Separation occurred onboard the spacecraft at 08:35 GMT (09:35 CET), with the confirmation signal arriving on Earth at 09:03 GMT (10:03 CET).
This is how Philae appeared to Rosetta’s OSIRIS narrow-angle camera a couple of hours after separation, at 10:23 GMT (onboard spacecraft time). This image shows details of the lander, including the deployment of the three legs and of the antennas.
And here is how the descent proceeded:
This series of images showing Philae’s descent to the surface of the comet were taken with the OSIRIS narrow-angle camera between 10:24 and 14:24 GMT (onboard spacecraft time). More images showing Philae closer to the surface are still to be downloaded.
Here is another image, this one taken with the OSIRIS wide-angle camera, which shows the position of Philae (circled) at 14:19:22 GMT (onboard spacecraft time).
And this is where Philae made its first touchdown on Comet 67P/C-G. It is thought that Philae bounced twice before settling on the surface of the comet, and the location of the first touchdown point is marked in this image from the OSIRIS narrow-angle camera (which was taken from a distance of 50 km on 2 September 2014, prior to landing).

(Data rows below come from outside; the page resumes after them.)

(** The loop is the iteration of [previous_business_day], as long as the
    calendar has room. *)
Lemma count_back_iter k : forall fuel N c t,
  (3 * k < fuel)%nat -> N - c = Z.of_nat k -> 1 <= t ->
  count_back fuel N c t
  = Some (if 1 <=? Nat.iter k previous_business_day t
          then Done (Nat.iter k previous_business_day t)
          else Failed OverflowError).
Proof.
  induction k as [|k IH]; intros fuel N c t Hf Hk Ht.
  - destruct fuel as [|fuel]; [lia|]. rewrite count_back_S. simpl.
    destruct (Z.ltb_spec c N) as [Hc|Hc]; [lia|].
    destruct (Z.leb_spec 1 t) as [Hl|Hl]; [done | lia].
  - rewrite Nat.iter_succ_r.
    destruct fuel as [|[|[|[|fuel]]]]; try lia.
    rewrite count_back_S. destruct (Z.ltb_spec c N) as [Hc|Hc]; [|lia].
    unfold minus_one_day at 1. destruct (Z.ltb_spec (t - 1) 1) as [H1|H1].
    { assert (t = 1) as -> by lia.
      pose proof (iter_previous_le k (previous_business_day 1)) as Hle.
      destruct (Z.leb_spec 1 (Nat.iter k previous_business_day (previous_business_day 1)))
        as [Hr|Hr]; [exfalso; revert Hle Hr; week | done]. }
    destruct (Z.ltb_spec (weekday (t - 1)) 5) as [Hw|Hw].
    { replace (t - 1) with (previous_business_day t) by (revert Hw; week).
      apply IH; [lia | lia |]. apply previous_business_day_pos. lia. }
    rewrite count_back_S. destruct (Z.ltb_spec c N) as [Hc2|Hc2]; [|lia].
    unfold minus_one_day at 1. destruct (Z.ltb_spec (t - 1 - 1) 1) as [H2|H2].
    { exfalso. revert Hw H1 H2. week. }
    destruct (Z.ltb_spec (weekday (t - 1 - 1)) 5) as [Hw2|Hw2].
    { replace (t - 1 - 1) with (previous_business_day t) by (revert Hw Hw2; week).
      apply IH; [lia | lia |]. apply previous_business_day_pos. lia. }
    rewrite count_back_S. destruct (Z.ltb_spec c N) as [Hc3|Hc3]; [|lia].
    unfold minus_one_day at 1. destruct (Z.ltb_spec (t - 1 - 1 - 1) 1) as [H3|H3].
    { exfalso. revert Hw Hw2 H1 H2 H3. week. }
    destruct (Z.ltb_spec (weekday (t - 1 - 1 - 1)) 5) as [Hw3|Hw3].
    { replace (t - 1 - 1 - 1) with (previous_business_day t)
        by (revert Hw Hw2 Hw3; week).
      apply IH; [lia | lia |]. apply previous_business_day_pos. lia. }
    exfalso. revert Hw Hw2 Hw3. week.
Qed.

Lemma get_prior_business_days_nonzero today n :
  1 <= today -> n <> 0 ->
  get_prior_business_days today n
  = Some (if 1 <=? Nat.iter (Z.to_nat (Z.abs n)) previous_business_day today
          then Done (Nat.iter (Z.to_nat (Z.abs n)) previous_business_day today)
          else Failed OverflowError).
Proof.
  intros Ht Hn. unfold get_prior_business_days.
  destruct (Z.eqb_spec n 0) as [?|_]; [done|].
  apply count_back_iter; lia.
Qed.

Lemma get_prior_business_days_zero today :
  1 <= today ->
  get_prior_business_days today 0
  = Some (Done (if 5 <=? weekday today then today - (weekday today - 4)
                else today)).
Proof.
  intros Ht. unfold get_prior_business_days. simpl.
  destruct (Z.leb_spec 5 (weekday today)) as [Hw|Hw]; [|done].
  unfold minus_one_day. destruct (Z.ltb_spec (today - 1) 1) as [H1|H1].
  { exfalso. revert Hw H1. week. }
  destruct (Z.leb_spec 5 (weekday (today - 1))) as [Hw1|Hw1].
  - destruct (Z.ltb_spec (today - 1 - 1) 1) as [H2|H2].
    { exfalso. revert Hw Hw1 H1 H2. week. }
    destruct (Z.leb_spec 5 (weekday (today - 1 - 1))) as [Hw2|Hw2].
    { exfalso. revert Hw Hw1 Hw2. week. }
    do 2 f_equal. revert Hw Hw1 Hw2. week.
  - do 2 f_equal. revert Hw Hw1. week.
Qed.
(** * Hierarchical freeze/thaw controller: cgroup v2 freezer core and the
      legacy freezer subsystem.

    The development embeds the freezer sources of the kernel tree - the
    cgroup v2 freezer core and the legacy freezer with its fork-time
    extension - as executable Rocq functions over an explicit kernel state,
    and settles the properties the design document states about them. *)

From Stdlib Require Import ZArith List Bool Lia.
Import ListNotations.
Open Scope Z_scope.

(** ** Machine integers *)

(** [int] is a 32-bit two's complement integer; arithmetic on it wraps. *)
Definition INT_MAX : Z := 2147483647.
Definition INT_MIN : Z := -2147483648.

Definition wrap_int (z : Z) : Z :=
  (z + 2147483648) mod 4294967296 - 2147483648.

(** ** Kernel memory as total stores indexed by object identity *)

Definition upd {A : Type} (f : nat -> A) (k : nat) (v : A) : nat -> A :=
  fun k' => if Nat.eqb k' k then v else f k'.


Definition b2z (b : bool) : Z := if b then 1 else 0.
(** * The cgroup v2 freezer core *)

Module Cgroup.

(** Objects are identified by natural numbers. *)
Abbreviation gid := nat (only parsing).
Abbreviation tid := nat (only parsing).

(** [struct cgroup_freezer_state]: the [freezer] member of [struct cgroup]. *)
Record cgroup_freezer_state : Type := mkFreezerState {
  freeze : bool;                (* administrative request on this cgroup *)
  e_freeze : Z;                 (* int: effective (nested) freeze depth *)
  nr_frozen_descendants : Z;    (* int *)
  nr_frozen_tasks : Z           (* int *)
}.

Philae’s first touchdown point is also marked in this image taken with the OSIRIS narrow-angle from a distance of 30 km on 14 September 2014 (prior to landing).

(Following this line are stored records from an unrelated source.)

(** The loop of lines 193-213 never raises on what [rglob] yields; it
    appends the tasks of the kept files, the dropped files and the kept dot
    files, each in the order of the walk. *)
Lemma scan_run dir dst include_root entries T E W :
  Forall (λ e, ∃ rel, e.1 = Pathlib.descend dir rel) entries →
  AsyncS3Uploader.scan dir dst include_root entries (T, E, W) =
  Return (T ++ (task_of dir dst include_root <$> omap kept entries),
          E ++ omap dropped entries,
          W ++ filter is_dot_file (omap kept entries)).
Proof.
  intros Hbelow. revert T E W.
  induction Hbelow as [|[file_path t] entries [rel Hrel] _ IH]; intros T E W.
  - cbn. by rewrite !app_nil_r.
  - cbn [AsyncS3Uploader.scan AsyncS3Uploader.scan_entry fst snd] in *.
    change (omap kept ((file_path, t) :: entries))
      with (match kept (file_path, t) with
            | Some y => y :: omap kept entries
            | None => omap kept entries
            end).
    change (omap dropped ((file_path, t) :: entries))
      with (match dropped (file_path, t) with
            | Some y => y :: omap dropped entries
            | None => omap dropped entries
            end).
    set (k := kept (file_path, t)). set (d := dropped (file_path, t)).
    assert (k = if is_file t then
                  if decide (Pathlib.name file_path = ".DS_Store")
                  then None else Some file_path
                else None) as Hk by reflexivity.
    assert (d = if is_file t then
                  if decide (Pathlib.name file_path = ".DS_Store")
                  then Some file_path else None
                else None) as Hd by reflexivity.
    clearbody k d. subst k d.
    destruct (is_file t); [|apply IH].
    destruct (decide (Pathlib.name file_path = ".DS_Store")) as [Hn|Hn].
    + rewrite IH. by rewrite <- app_assoc.
    + assert ((if include_root then Some (Pathlib.str file_path)
               else Pathlib.str <$> Pathlib.relative_to file_path dir)
              = Some (relative_path dir include_root file_path)) as ->.
      { unfold relative_path. destruct include_root; [done|].
        by rewrite Hrel, relative_to_descend. }
      rewrite IH. rewrite fmap_cons, filter_cons.
      unfold task_of at 2.
      destruct (decide (is_dot_file file_path)) as [Hdot|Hdot];
        unfold is_dot_file in Hdot.
      * rewrite Hdot. by rewrite <- !app_assoc.
      * apply not_true_is_false in Hdot. rewrite Hdot.
        by rewrite <- !app_assoc.
Qed.

Section Directory.

Variable s3_upload_file :
  string → string → string → gmap string string → option string.
Variable fs : Path → option node.

Abbreviation run_workers := (AsyncS3Uploader.run_workers s3_upload_file).
Abbreviation _upload_single_file :=
  (AsyncS3Uploader._upload_single_file s3_upload_file).
Abbreviation _upload_concurrent :=
  (AsyncS3Uploader._upload_concurrent s3_upload_file).
Abbreviation _upload_directory :=
  (AsyncS3Uploader._upload_directory s3_upload_file fs).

Finally, here is a five-image montage of OSIRIS narrow-angle images that is being used to try to identify the final touchdown point of Rosetta’s lander Philae. The red cross marks the first touchdown point.
These images were taken around the time of landing on 12 November when Rosetta was about 18 km from the centre of the comet (about 16 km from the surface).
The signal confirming the first touchdown arrived on Earth at 16:03 GMT (17:03 CET). It is thought that Philae bounced twice before settling on the surface of the comet. The lander has not yet been identified and images are still to be downloaded from the Rosetta spacecraft for further analysis.